Stored items
————————

(** [d.Get(key).(string)]: the attribute, or the zero value. *)
Definition Get (d : ResourceData) (key : string) : string :=
  default "" (attrs d !! key).

(** [d.GetOk(key)]: the attribute and whether it is set to something
    other than the zero value. *)
Definition GetOk (d : ResourceData) (key : string) : string * bool :=
  match attrs d !! key with
  | Some v => (v, bool_decide (v ≠ ""))
  | None => ("", false)
  end.

Definition SetId (v : string) (d : ResourceData) : ResourceData :=
  {| Id := v; attrs := attrs d |}.

(** [d.Set(key, value)] *)
Definition Set_ (key value : string) (d : ResourceData) : ResourceData :=
  {| Id := Id d; attrs := <[key := value]> (attrs d) |}.

(** ** What the hooks take from outside this file *)

(** Library functions the hooks call and whose code is not part of the
    resource: [url.Values.Encode], [json.Decoder.Decode] at the two
    response types, and the wording of the error [httpRequestHelper]
    reports for a failed call (from the name of the caller and the
    failure: a transport error or the unexpected response). *)
Class Externals := {
  Encode : Values → string;
  decodeCreateWebhookResponse : string → error + CreateWebhookResponse;
  decodeGetWebhooks : string → error + GetWebhooks;
  requestError : string → error + Response → error
}.

(** Modelled from the spec: ProviderConfiguration, declared in the
    provider's own file; the spec describes it as an object exposing a
    base URL and an authenticated HTTP client, read-only for the hooks
    (each hook works on its own copy of the URL). *)
Record ProviderConfiguration (W : Type) := mkProviderConfiguration {
  httpClient : Client W;
  sonarQubeURL : URL
}.
Arguments httpClient {W} _.
Arguments sonarQubeURL {W} _.
Arguments mkProviderConfiguration {W} _ _.

(** ** State and errors

    A hook mutates the resource data in place, talks to the server and
    returns an [error]; a mutation made before an error is returned
    stays. *)
Definition M (W A : Type) : Type :=
  ResourceData * W → (error + A) * (ResourceData * W).

Definition ret {W A} (a : A) : M W A := λ s, (inr a, s).

Definition fail {W A} (e : error) : M W A := λ s, (inl e, s).

Definition bind {W A B} (c : M W A) (k : A → M W B) : M W B :=
  λ s, match c s with
       | (inl e, s') => (inl e, s')
       | (inr a, s') => k a s'
       end.

Notation "'let*' x ':=' c 'in' k" := (bind c (λ x, k))
  (at level 10, x name, c at level 100, k at level 200).

(** The resource data as it is now. *)
Definition getData {W} : M W ResourceData := λ s, (inr (fst s), s).

(** A mutation of the resource data. *)
Definition modifyData {W} (f : ResourceData → ResourceData) : M W unit :=
  λ s, (inr tt, (f (fst s), snd s)).

(** A call that only involves the server. *)
Definition remote {W A} (c : W → (error + A) * W) : M W A :=
  λ s, let '(r, w') := c (snd s) in (r, (fst s, w')).

(** The result of a library call that returns a value or an error. *)
Definition liftResult {W A} (r : error + A) : M W A :=
  match r with
  | inl err => fail err
  | inr a => ret a
  end.

(** [if err != nil { return wrap(err) }] around a computation. *)
Definition mapError {W A} (wrap : error → error) (c : M W A) : M W A :=
  λ s, match c s with
       | (inl err, s') => (inl (wrap err), s')
       | (inr a, s') => (inr a, s')
       end.

Section Hooks.
Context `{Ext : Externals} {W : Type}.

(** Modelled from the spec: httpRequestHelper, which lives in the
    provider's utility file; it performs the call, validates the expected
    status code, and returns the response on success or a descriptive
    error otherwise. *)
Definition httpRequestHelper (client : Client W) (method : string) (url : URL)
    (expectedResponseCode : Z) (errormsg : string) : W → (error + Response) * W :=
  λ w,
    match client (mkRequest method url) w with
    | (inl err, w') => (inl (requestError errormsg (inl err)), w')
    | (inr resp, w') =>
        if decide (StatusCode resp = expectedResponseCode)
        then (inr resp, w')
        else (inl (requestError errormsg (inr resp)), w')
    end.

————————

What do the lines above say from the one containing "(v, bool_decide (v" down to the one containing "response types, and"? Return them exactly, both end lines included, and only them.

__Expected answer__:
  | Some v => (v, bool_decide (v ≠ ""))
  | None => ("", false)
  end.

Definition SetId (v : string) (d : ResourceData) : ResourceData :=
  {| Id := v; attrs := attrs d |}.

(** [d.Set(key, value)] *)
Definition Set_ (key value : string) (d : ResourceData) : ResourceData :=
  {| Id := Id d; attrs := <[key := value]> (attrs d) |}.

(** ** What the hooks take from outside this file *)

(** Library functions the hooks call and whose code is not part of the
    resource: [url.Values.Encode], [json.Decoder.Decode] at the two
    response types, and the wording of the error [httpRequestHelper]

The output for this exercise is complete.